Later, she noted, “I am drawn to what strikes me as slightly mysterious, surprising or incongruous—houses or shacks overgrown by plant life, a tiny picket fence in the middle of a forest, a tall bush carefully groomed to conceal an electrical meter.” These photographs appear on her website as: What I Saw 1 and What I Saw 2. Then, she commented: “More recently, I began to photograph close-ups in my local park in Manhattan and create Composites using my prints.”
In the late 1970s, Barbara came to New York from Germany, where she was born, grew up, and attended university. She had been working as a translator and came to New York wanting to improve her spoken English. Waiting to get a Green Card and working at the same time in a job she didn’t like, as a secretary in a law firm, was frustrating. A brighter side of her life came from taking a camera out into the streets and taking photographs of whatever she found interesting. During this period, she captured many scenes, in black and white, of the Upper West Side, particularly of storefronts on Broadway between 102-106th Streets, and printed her photos in a darkroom. Included in this series was a well-loved barbershop at 2713 Broadway.
She met and married her husband in New York.
Over the 30 years Barbara worked for American Express, she pursued photography as a serious hobby. Her husband’s family connections with Life magazine were inspiring, she said.
Barbara took courses at distinguished schools under outstanding teachers. She also exhibited and sold her work. Her website highlights three areas of special interest: landscapes and scenes from rural and suburban areas, night photography, and composites (mostly from Riverside Park).
Early in the pandemic, Barbara decided to acknowledge the staff who were working under challenging conditions in her building. She produced a small book with their portraits and distributed them to the staff and to some residents in the building. She understands that some copies may have also been given to prospective apartment buyers.

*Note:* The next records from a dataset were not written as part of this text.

Lemma ext_scan_inv (suf r : list ascii) (st : ext_state) :
  ext_inv (rev r ++ suf) (Z.of_nat (length r) - 1) st ->
  ext_inv (rev r ++ suf) (-1)
    (scan_back ext_step (Z.of_nat (length r) - 1) r st).
Proof.
  revert suf st. induction r as [|c r IH]; intros suf st I; [done|].
  cbn [scan_back].
  replace (Z.of_nat (length (c :: r)) - 1 - 1) with (Z.of_nat (length r) - 1)
    by (simpl length; lia).
  assert (El : rev (c :: r) ++ suf = rev r ++ c :: suf)
    by (simpl; by rewrite <- app_assoc).
  rewrite El in *. apply IH.
  replace (Z.of_nat (length r) - 1) with (Z.of_nat (length (c :: r)) - 1 - 1)
    by (simpl length; lia).
  apply ext_step_inv; [simpl length; lia| |exact I].
  replace (Z.to_nat (Z.of_nat (length (c :: r)) - 1)) with (length (rev r))
    by (rewrite length_rev; simpl length; lia).
  by rewrite lookup_app_r, Nat.sub_diag.
Qed.

Lemma slice_plain (l : list ascii) (a b : Z) :
  0 <= a -> (forall j, a <= j < b -> plain_at l j) -> no_slash (slice l a b) = true.
Proof.
  intros Ha P. unfold no_slash, slice. apply forallb_forall. intros c Hc.
  apply list_elem_of_In, list_elem_of_lookup in Hc as [k Hk].
  apply lookup_take_Some in Hk as [Hk Hlt].
  rewrite lookup_drop in Hk.
  destruct (P (a + Z.of_nat k) ltac:(lia)) as (c' & Hc' & Pc').
  replace (Z.to_nat (a + Z.of_nat k)) with (Z.to_nat a + k)%nat in Hc' by lia.
  rewrite Hk in Hc'. injection Hc' as <-. by rewrite Pc'.
Qed.
(** * Plex IMDb Enhancer: the metadata resolution core

    A shallow embedding of the resolution pipeline of the extension:
    the TTL + LRU cache ([cache.js]), the sliding-window rate limiter and
    the retrying fetch ([rate-limiter.js]), the OMDb client
    ([api-client.js]), the IMDb-id extraction of the Plex client
    ([plex-api-client.js]) and the metadata resolver
    ([metadata-resolver.js]).

    Conventions of the embedding.
    - JavaScript numbers that hold timestamps, sizes and counters are
      integers ([Z] or [nat]), which a double holds exactly below 2^53.
      The two places where the source divides ([getStats],
      [getSizeBytes]) are computed as the engine computes them, in
      binary64 arithmetic: a double is the rational [Q] it stands for,
      and every operation rounds its exact result to the nearest double,
      ties to even ([Js.round64]).
    - A JavaScript string is a [string]; one character stands for one
      UTF-16 code unit (strings with a code unit above 255 have no
      counterpart here).
    - [Date.now()] is never called by a definition: every reading of the
      clock is an explicit input (an argument, or the clock of the
      [World] below).
    - A function that can throw returns a [Js.result]. *)

From Stdlib Require Import ZArith List String Ascii Bool Lia QArith Qround.
From Stdlib Require Import Qpower Lqa.
From Stdlib Require Import DecimalString.
Import ListNotations.

Close Scope Q_scope.
Open Scope string_scope.
Open Scope Z_scope.

(* ================================================================== *)
(** * JavaScript preliminaries *)
(* ================================================================== *)

Module Js.

(** An [Error] object, as far as the code looks at it: its [name] and
    its [message]. *)
Record error := mkError { name : string; message : string }.

Definition Error (msg : string) : error := mkError "Error" msg.
Definition TypeError (msg : string) : error := mkError "TypeError" msg.
(** * Verification of [intervention/controller.py]

    A shallow embedding of the waypoint-to-actuation pipeline of the
    driving-intervention controller: the turning-radius formula, the
    discrete PID controller with integral discounting, the waypoint
    interpolator and [VehicleController.step].

    Numbers.  Python floats and numpy float64 scalars are read as real
    numbers (type [R]); rounding, overflow and signed zeros are not
    modelled.  The non-finite values that the code itself produces are
    kept visible:
    - [math.inf], returned by [_turning_radius_to], is [PInf];
    - numpy's [0 / 0], produced by the interpolator on a zero-length
      segment, is the NaN point [None] and the NaN scalar [NaN];
    - a division of Python floats by zero raises [ZeroDivisionError].

    Arrays.  A waypoint array of shape (N, 2) is the list of its rows.
    [np.float] is the alias of Python's [float] that numpy offered when the
    module was written.  Numpy reports a division by zero with a warning,
    not with an exception.

    Effects.  A method that mutates [self] is a computation in a state and
    exception monad [M]; an exception leaves the state as it was when the
    exception was raised, as in Python. *)

From Stdlib Require Import Reals Lra Lia List String Bool ZArith.
Import ListNotations.
Open Scope R_scope.

(** ** Outcomes of Python code *)

Inductive py_exn : Type :=
| NameError
| UnboundLocalError
| ZeroDivisionError.

Inductive result (A : Type) : Type :=
| Ok (a : A)
| Raise (e : py_exn).

Arguments Ok {A} a.
Arguments Raise {A} e.

(** A computation over a mutable object of type [S]: it returns the object
    as it is afterwards together with a value or the exception raised. *)
Definition M (S A : Type) : Type := S -> S * result A.

Definition ret {S A : Type} (a : A) : M S A := fun s => (s, Ok a).

Definition raise {S A : Type} (e : py_exn) : M S A := fun s => (s, Raise e).

Definition bind {S A B : Type} (m : M S A) (k : A -> M S B) : M S B :=
  fun s =>
    match m s with
    | (s', Ok a) => k a s'
    | (s', Raise e) => (s', Raise e)
    end.

Definition get {S : Type} : M S S := fun s => (s, Ok s).

Definition put {S : Type} (s : S) : M S unit := fun _ => (s, Ok tt).

Declare Scope py_scope.
Delimit Scope py_scope with py.
Notation "x <- m ;; k" := (bind m (fun x => k))
  (at level 61, m at next level, right associativity) : py_scope.
Notation "m ;; k" := (bind m (fun _ => k))
  (at level 61, right associativity) : py_scope.
Open Scope py_scope.

(** Runs a computation that acts on a component of a larger object. *)
Definition zoom {S T A : Type} (proj : S -> T) (inj : S -> T -> S)
  (m : M T A) : M S A :=
  fun s => let (t', r) := m (proj s) in (inj s t', r).

(** [a / b] on Python floats.  (On numpy scalars a zero divisor gives inf or
    nan instead; the statements about the vehicle controller, whose PIDs
    also receive numpy scalars, are about controllers with a non-zero
    timestep.) *)
Definition pydiv {S : Type} (a b : R) : M S R :=
  if Req_dec_T b 0 then raise ZeroDivisionError else ret (a / b).

(** ** Scalars that may be non-finite *)

Inductive xreal : Type :=
| Fin (r : R)
| PInf
| NInf
| NaN.

(** Unary minus. *)
Definition xopp (a : xreal) : xreal :=
  match a with
  | Fin r => Fin (- r)
  | PInf => NInf
  | NInf => PInf
  | NaN => NaN
  end.

(** [np.clip(a, lo, hi)] on finite reals: [minimum(maximum(a, lo), hi)]. *)
Definition clip (a lo hi : R) : R := Rmin (Rmax a lo) hi.

(** [np.clip(a, lo, hi)] with finite bounds; NaN is propagated. *)
Definition xclip (a : xreal) (lo hi : R) : xreal :=
  match a with
  | Fin r => Fin (clip r lo hi)
  | PInf => Fin (clip hi lo hi)
  | NInf => Fin (clip lo lo hi)
  | NaN => NaN
  end.

(** [lo <= a <= hi] for a scalar that may be non-finite. *)
Definition xbetween (lo hi : R) (a : xreal) : Prop :=
  match a with
  | Fin r => lo <= r <= hi
  | _ => False
  end.

(** ** Geometry *)

(** [_turning_radius_to(x, y)] *)
Definition _turning_radius_to (x y : R) : xreal :=
  if Req_dec_T x 0 then PInf
  else
    let radius := (x ^ 2 + y ^ 2) / (2 * Rabs x) in
    Fin radius.

(** ** The PID controller *)

Module PidController.

Record t : Type := mk {
  _coef_proportional : R;
  _coef_integral : R;
  _coef_derivative : R;
  _integral_discounting : R;
  _dt : R;
  _previous_error : option R;
  _error_integral : R
}.

(** [PidController.__init__] *)
Definition init (unit_time_per_step proportional integral derivative
    integral_discounting_per_step : R) : t :=
  {| _coef_proportional := proportional;
     _coef_integral := integral;
     _coef_derivative := derivative;
     _integral_discounting := integral_discounting_per_step;
     _dt := unit_time_per_step;
     _previous_error := None;
     _error_integral := 0 |}.

(** The two assignments of the [if update:] block. *)
Definition commit (self : t) (error error_integral : R) : t :=
  {| _coef_proportional := _coef_proportional self;
     _coef_integral := _coef_integral self;
     _coef_derivative := _coef_derivative self;
     _integral_discounting := _integral_discounting self;
     _dt := _dt self;
     _previous_error := Some error;
     _error_integral := error_integral |}.

(** [PidController.step(error, update)] *)
Definition step (error : R) (update : bool) : M t R :=
  self <- get ;;
  let error_integral := _error_integral self in
  let error_integral := error_integral * (1 - _integral_discounting self) in
  let error_integral := error_integral + error * _dt self in
  derivative <-
    match _previous_error self with
    | Some previous_error => pydiv (error - previous_error) (_dt self)
    | None => ret 0
    end ;;
  let control := 0 in
  let control := control + _coef_proportional self * error in
  let control := control + _coef_integral self * _error_integral self in
  let control := control + _coef_derivative self * derivative in
  (if update then put (commit self error error_integral) else ret tt) ;;
  ret control.
(** C9. [Add] makes every delivery channel without buffer, and no channel
    the process ever holds has one.  So for a registered peer the select
    of [broadcast] takes the send case exactly when the peer's dialing
    goroutine is parked in the receive of its range loop; while that
    goroutine is in [Encode] (or still connecting, or has been handed a
    value it has not taken yet) the select takes the default case, and
    the message is dropped for that peer and its channel is as before. *)
Theorem unbuffered_delivery (h : Host) (n : Node) (addr : string) (ch : nat) :
  reachable h n →
  Peers.channels (peers n) !! addr = Some ch →
  (∀ a p c, (Peers.Add a p).1 = Some c →
     Peers.heap (Peers.Add a p).2 !! c = Some (mkChan 0 [] Idle)) ∧
  (∀ x qx, Peers.heap (peers n) !! x = Some qx → cap qx = 0 ∧ buf qx = []) ∧
  ∃ q k pc,
    Peers.heap (peers n) !! ch = Some q ∧ cap q = 0 ∧ buf q = [] ∧
    dialers n !! k = Some pc ∧ owns pc = Some (addr, ch) ∧
    (∀ k' pc' ch', dialers n !! k' = Some pc' →
       owns pc' = Some (addr, ch') → k' = k) ∧
    ∀ w, ∃ n' evs,
      broadcast w n = Ok ((), n') ∧
      trace n' = trace n ++ Broadcast w :: evs ∧
      (Sent ch w ∈ evs ↔ (∃ c, pc = DialRanging addr ch c) ∧ recv q = Parked) ∧
      (Dropped ch w ∈ evs ↔ ¬ ((∃ c, pc = DialRanging addr ch c) ∧ recv q = Parked)) ∧
      ((∃ c s, pc = DialEncoding addr ch c s) →
         Dropped ch w ∈ evs ∧ (Sent ch w ∉ evs) ∧
         Peers.heap (peers n') !! ch = Some q).
Proof.
  intros Hr Hc.
  destruct (reachable_invariant h n Hr) as [[HI _ _] _].
  split_and!.
  - intros a p c. unfold Peers.Add.
    destruct (Peers.channels p !! a); simpl; [done|]. intros [= <-].
    by rewrite lookup_app_r, Nat.sub_diag.
  - apply (inv_chan _ _ HI).
  - destruct (inv_reg _ _ HI addr ch Hc) as (k & pc & Hk & Ho).
    destruct (inv_own _ _ HI k pc addr ch Hk Ho) as (_ & q & Hq & Hfit).
    destruct (inv_chan _ _ HI ch q Hq) as [Hcap Hbuf].
    exists q, k, pc. split_and!; try done.
    { intros k' pc' ch' Hk' Ho'. by eapply (owner_unique _ _ k' k). }
    intros w. eexists _, _. split; [apply broadcast_Ok|]. simpl.
    split; [done|].
    pose proof (List_NoDup _ _ HI) as Hnd.
    pose proof (List_elem _ _ _ Hc) as Hin.
    rewrite (broadcastTo_events _ _ _ Hnd).
    rewrite Sent_in_attempts, Dropped_in_attempts.
    assert (Hready : attempt w (Peers.heap (peers n)) ch = Sent ch w
                     ↔ (∃ c, pc = DialRanging addr ch c) ∧ recv q = Parked).
    { rewrite attempt_Sent. split.
      - intros (q' & Hq' & [Hp|Hlt]).
        + assert (q' = q) as -> by congruence. split; [|done].
          destruct pc; simpl in *; try congruence.
          injection Ho as -> ->. eauto.
        + assert (q' = q) as -> by congruence. rewrite Hcap, Hbuf in Hlt.
          simpl in Hlt. lia.
      - intros [_ Hp]. exists q. split; [done|]. by left. }
    split_and!.
    + rewrite <- Hready. tauto.
    + rewrite <- Hready.
      destruct (attempt_shape w (Peers.heap (peers n)) ch) as [E|E];
        rewrite E.
      * split; [by intros [_ [=]] | intros Hn; by destruct Hn].
      * split; [by intros _ [=] | done].
    + intros (c & s & ->).
      assert (Hnot : attempt w (Peers.heap (peers n)) ch ≠ Sent ch w).
      { rewrite Hready. by intros [(c' & [=]) _]. }
      split_and!.
      * done.
      * by destruct (attempt_shape w (Peers.heap (peers n)) ch).
      * tauto.
      * rewrite (broadcastTo_lookup _ _ _ _ Hnd).
        rewrite decide_True by done. unfold afterAttempt.
        unfold attempt in Hnot.
        by destruct (Peers.heap (peers n) !! ch ≫= trySend w).
Qed.
(** C8, as amended.  The resize handler is debounced by 200 ms and
    compares the width of the window with the width it saw last.  From a
    reporter whose window has the width it saw last, resize events that
    leave the width as it is, however many and whenever, post nothing.
    Two resize events less than 200 ms apart post nothing before 200 ms
    have passed since the second; after that they have posted one
    message, with the height measured in the last window, when the last
    width differs from the width seen before the two events, and none
    when the window is back at that width; the width seen last is then
    the last width. *)
Theorem C8_resize_is_debounced_and_compares_widths
    (r : Reporter) (t1 t2 finish : Z) (p1 p2 : Page) (timeline : list (Z * event)) :
  innerWidth (page r) = lastWidth r ->
  t1 <= t2 < t1 + 200 ->
  Forall (widthKept (lastWidth r)) timeline ->
  posted (run timeline finish r) = posted r /\
  let r' := run [(t1, Resize p1); (t2, Resize p2)] finish r in
  (finish < t2 + 200 -> posted r' = posted r) /\
  (t2 + 200 <= finish ->
   lastWidth r' = innerWidth p2 /\
   posted r' =
     posted r ++ (if innerWidth p2 =? lastWidth r then [] else [report p2])).
Proof.
  intros Hw Ht Hall. split.
  - apply run_same_width; assumption.
  - apply two_resizes; assumption.
Qed.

Since retirement, Barbara has more time for photography and takes particular pleasure in attending a Zoom class every week offered by Christopher Giglio, an expert photographer and teacher. She’s become friendly with a number of students and even close friends with a fellow photographer. “It’s expanded my social life,” she said.
Though much of her recent work is in color and captures buildings in rural settings, she is also proud of her earlier black-and-white Broadway series. When a storefront shuttered a few years ago, tenants at 245 West 107th Street organized a gallery (now closed) called Art on the Corner in 2021 at 2789 Broadway that exhibited the work of local artists. Barbara exhibited photos from her Broadway series there and was particularly pleased when a neighborhood resident purchased one of her photographs, and another emailed her, saying he not only remembered the drugstore that appears in the photo with two locals (the owner sitting out front, with another person standing next to him), but he still lives in that building at 255 West 105th Street.